Joe Biden has two good reasons to try to staunch these politics, 2022 and 2024. Israel and Palestine are the graveyards of presidencies. Jimmy Carter thought he got only one term because he took on Israel (writes his Jewish liaison Stu Eizenstat). George H.W. Bush evidently had the same regret, for taking on settlements in 1991– and as Tom Friedman said, Republicans vowed never to be out-Israel’d again. Barack Obama spent eight years having to listen to Benjamin Netanyahu lecture him about Jerusalem. “You’re fed up with him? I have to deal with him every day,” he famously told the French president with a hot mic.

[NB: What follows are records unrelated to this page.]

(** An alert, as the escalation finds it. *)
Definition unanswered (a : dict) : Prop :=
  truthy (dget_none a "needs_ack") = true ∧ truthy (dget_none a "acked") = false ∧ truthy (dget_none a "escalated") = false.
(** The sink delivers this alert. *)
Definition delivers (id : string) : Prop := ∀ l target b, dget b "alert_id" = Some (VStr id) → ∃ v, sink (l ++ [(target, b)]) = Ok v.
Definition has_title (a : dict) : Prop := ∃ s, default (VStr "") (dget a "title") = VStr s.
Lemma titled_run prefix id a : recorded id a → has_title a → ∃ b, titled prefix a = Ok b ∧ dget b "alert_id" = Some (VStr id).
Proof.
  intros [Hid _ _ _] [s Hs]. exists (dset a "title" (VStr (prefix +:+ s))). unfold titled. rewrite Hs. split; [done|].
  by rewrite dget_dset_ne.
Qed.
(** The turn that repeats the alert, and the one that goes to the backup. *)
Lemma resend_turn t id w a ts : alerts_ok w → dget (rb_alerts w) id = Some a → unanswered a → dget a "resent" = Some (VBool false) →
  sent_ts a = Ok ts → has_title a → delivers id → Qltb ack_window_s (t - ts) = true →
  ∃ w', escalate_one N sink ack_window_s t id w = (Ok tt, w') ∧ turned id w w' ∧
    dget (rb_alerts w') id = Some (dupdate a [("resent", VBool true); ("resent_ts", VFloat t)]).
Proof using audit_takes.
  intros Hok Ha (Hn & Hk & He) Hr Hts Ht Hd Hold. destruct (escalate_one_run t id w Hok) as (w' & Hrun & Hturn). exists w'. split_and!; [done..|].
  unfold escalate_one in Hrun. rewrite get_bind, Ha, Hn, Hk, He in Hrun. cbn [negb orb] in Hrun. rewrite Hts, lift_bind in Hrun. unfold dindex_ in Hrun.
  rewrite Hr in Hrun. cbn [of_opt] in Hrun. rewrite lift_bind, Hold in Hrun. cbn [truthy negb andb] in Hrun.
  destruct (titled_run "RE-SENT (unacknowledged): " id a (ao_recorded _ Hok _ _ Ha) Ht) as (b & Hb & Hid).
  destruct (Hd (rb_sends w) "primary" b Hid) as [v Hv].
  destruct (deliver_alert_run "primary" "RE-SENT (unacknowledged): " a id [("resent", VBool true); ("resent_ts", VFloat t)] w Ha) as (w1 & Hrun1 & _ & _ & Hdone).
  destruct (Hdone b v Hb Hv) as [Hal _]. assert (w1 = w') as <- by congruence. by rewrite Hal, dget_dset_eq.
Qed.
Lemma escalate_turn t t1 id w a : alerts_ok w → dget (rb_alerts w) id = Some a → unanswered a → dget a "resent" = Some (VBool true) →
  dget a "resent_ts" = Some (VFloat t1) → has_title a → delivers id → Qltb ack_window_s (t - t1) = true →
  ∃ w' b, escalate_one N sink ack_window_s t id w = (Ok tt, w') ∧ turned id w w' ∧
    dget (rb_alerts w') id = Some (dupdate a [("escalated", VBool true); ("escalated_ts", VFloat t)]) ∧
    ("backup", b) ∈ rb_sends w' ∧ dget b "alert_id" = Some (VStr id).
Proof using audit_takes.
  intros Hok Ha (Hn & Hk & He) Hr Hrt Ht Hd Hold. destruct (escalate_one_run t id w Hok) as (w' & Hrun & Hturn).
  destruct (titled_run "ESCALATED to backup operator: " id a (ao_recorded _ Hok _ _ Ha) Ht) as (b & Hb & Hid). exists w', b.
  assert (dget (rb_alerts w') id = Some (dupdate a [("escalated", VBool true); ("escalated_ts", VFloat t)]) ∧ rb_sends w' = rb_sends w ++ [("backup", b)]) as [Hal Hs].
  { unfold escalate_one in Hrun. rewrite get_bind, Ha, Hn, Hk, He in Hrun. cbn [negb orb] in Hrun.
    destruct (sent_ts_recorded _ _ (ao_recorded _ Hok _ _ Ha)) as [ts Hts]. rewrite Hts, lift_bind in Hrun. unfold dindex_ in Hrun.
    rewrite Hr in Hrun. cbn [of_opt] in Hrun. rewrite lift_bind in Hrun. cbn [truthy negb andb] in Hrun. rewrite Hrt in Hrun. cbn [num_of of_opt] in Hrun.
    rewrite lift_bind, Hold in Hrun. destruct (Hd (rb_sends w) "backup" b Hid) as [v Hv].
    destruct (deliver_alert_run "backup" "ESCALATED to backup operator: " a id [("escalated", VBool true); ("escalated_ts", VFloat t)] w Ha) as (w1 & Hrun1 & _ & _ & Hdone).
    destruct (Hdone b v Hb Hv) as [Hal Hs]. assert (w1 = w') as <- by congruence. by rewrite Hal, dget_dset_eq. }
  split_and!; try done. rewrite Hs. apply elem_of_app. right. by left.
Qed.

Lemma for_each_app {S A} (f : A → M S exn unit) l1 l2 s s1 : for_each f l1 s = (Ok tt, s1) → for_each f (l1 ++ l2) s = for_each f l2 s1.
Proof.
  revert s. induction l1 as [|x l1 IH]; intros s; cbn [for_each app]; [by intros [= ->]|]. unfold mbind, M_bind.
  destruct (f x s) as [[[]|e] s2]; [apply IH|done].
Qed.
(** What one alert's turn does, the whole turn does. *)
Lemma tick_turn t id w (P : report_broker → Prop) : alerts_ok w → id ∈ dkeys (rb_alerts w) →
  (∀ w1, alerts_ok w1 → dget (rb_alerts w1) id = dget (rb_alerts w) id → ∃ w2, escalate_one N sink ack_window_s t id w1 = (Ok tt, w2) ∧ turned id w1 w2 ∧ P w2) →
  (∀ w2 w3, P w2 → dget (rb_alerts w3) id = dget (rb_alerts w2) id → (∃ l, rb_sends w3 = rb_sends w2 ++ l) → P w3) →
  ∃ w', escalate_tick N sink ack_window_s t w = (Ok tt, w') ∧ alerts_ok w' ∧ P w'.
Proof using audit_takes.
  intros Hok Hid Hone Hkeep. unfold escalate_tick. rewrite get_bind. pose proof (ao_keys _ Hok) as Hnd.
  apply list_elem_of_split in Hid as (l1 & l2 & Hl). rewrite Hl in *. apply list.NoDup_app in Hnd as (_ & Hnot & [Hnot2 _]%list.NoDup_cons).
  assert (id ∉ l1) as Hnot1 by (intros Hin; by apply (Hnot id Hin); left).
  destruct (escalate_others t l1 id w Hok Hnot1) as (w1 & Hrun1 & Hok1 & _ & Hg1 & _).
  destruct (Hone w1 Hok1 Hg1) as (w2 & Hrun2 & (Hok2 & _ & _ & _) & HP2).
  destruct (escalate_others t l2 id w2 Hok2 Hnot2) as (w3 & Hrun3 & Hok3 & _ & Hg3 & Hl3).
  exists w3. rewrite (for_each_app _ _ _ _ _ Hrun1). cbn [for_each]. rewrite (bind_run _ _ _ _ _ Hrun2). split_and!; [done..|]. by eapply Hkeep.
Qed.
Lemma get_dkeys {A} (d : list (string * A)) k v : dget d k = Some v → k ∈ dkeys d.
Proof. intros H%dget_elem. by apply (list_elem_of_fmap_2 fst _ (k, v)). Qed.
Lemma updated_title a upd : update upd → has_title a → has_title (dupdate a upd).
Proof. intros Hu [s Hs]. exists s. rewrite (update_get _ _ _ Hu). by destruct Hu. Qed.
Lemma updated_unanswered a t : unanswered a → unanswered (dupdate a [("resent", VBool true); ("resent_ts", VFloat t)]).
Proof. unfold unanswered, dget_none. rewrite !(update_get _ _ _ (up_resent t)). done. Qed.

In public, though, Obama went along with Netanyahu’s lie that he wanted to create a Palestinian state. Now Obama hand Ben Rhodes confesses that he feels ashamed about that.
“We pretended to my shame at times in the Obama administration that he was interested in that. When I don’t think he was, ever.”
It was an important lie. World powers had come up with a plan 30 years ago to resolve the conflict by establishing two states, and Israel destroyed the plan; and American presidents and columnists too protected Israel from the fallout.
Now the consequences are inescapable, apartheid, and world opinion is moving toward new ideas, democracy and equal rights in the entire land (as even Carnegie says). A significant portion of the Democratic Party will come out for equality before long.
Tom Friedman is sloppy but he’s shrewd, and when he says the one state reality is going to “blow up” things in America, the darkness is meaningful.
Every phase of Israel’s existence has been marked by the violence of a settler colonial state unwanted by many of its subjects. Israel has had a dozen or so wars, and its visions of its future are not idealistic. Conflict is “the price we pay to be home. And it’s the price we’ll continue to pay if we have to,” Daniel Gordis says. So Israel brutalizes children merely for flying a Palestinian flag.
Israel has often exported that violence. To Egypt in the Lavon affair in the 50s, to Iraq and the Baghdad synagogue attacks in that era, to the U.S.S. Liberty in international waters in ’67, to a terrorism campaign in Lebanon in the 80s,to the killing of 10 Turks on the Mavi Marmara in the Mediterranean in 2010. To the killings of Iranian scientists inside Iran in recent years.
The last time Zionists had a colonial minder with misgivings, they carried out many terrorist acts against the British. They blew up the King David hotel, they assassinated the British minister Lord Moyne in 1944 for his opposition to a Jewish state, and an Israeli prime minister later bluntly justified the assassination. They killed idealists in their own ranks, from Chaim Arlosoroff to Jacob de Haan, and they killed the U.N. mediator in 1948 because he wanted to internationalize Jerusalem.
Israel and its lobby will not give up lying down on the historical dream of a Jewish state. They have come to believe that this is the way to keep Jews safe, and they are willing to fight for that delusion. The outcry over the spike in antisemitism in our country is a symptom of this attachment. The pro-Israel community is thinskinned and pugilistic. And now it is now aroused by “virulent anti-Zionism” — the mere portraits of its victims in the New York Times.
The Algerian colonial war was resolved in the colonial power. The war ended after the violence went to France, and the politics of France changed. I believe that is an eventuality here, as the Democratic Party becomes the latest “existential threat” to the Jewish state.
Which makes me even more dedicated to the nonviolent campaign to change Israel’s racist policies: BDS. Some day, even Joe Biden will come around.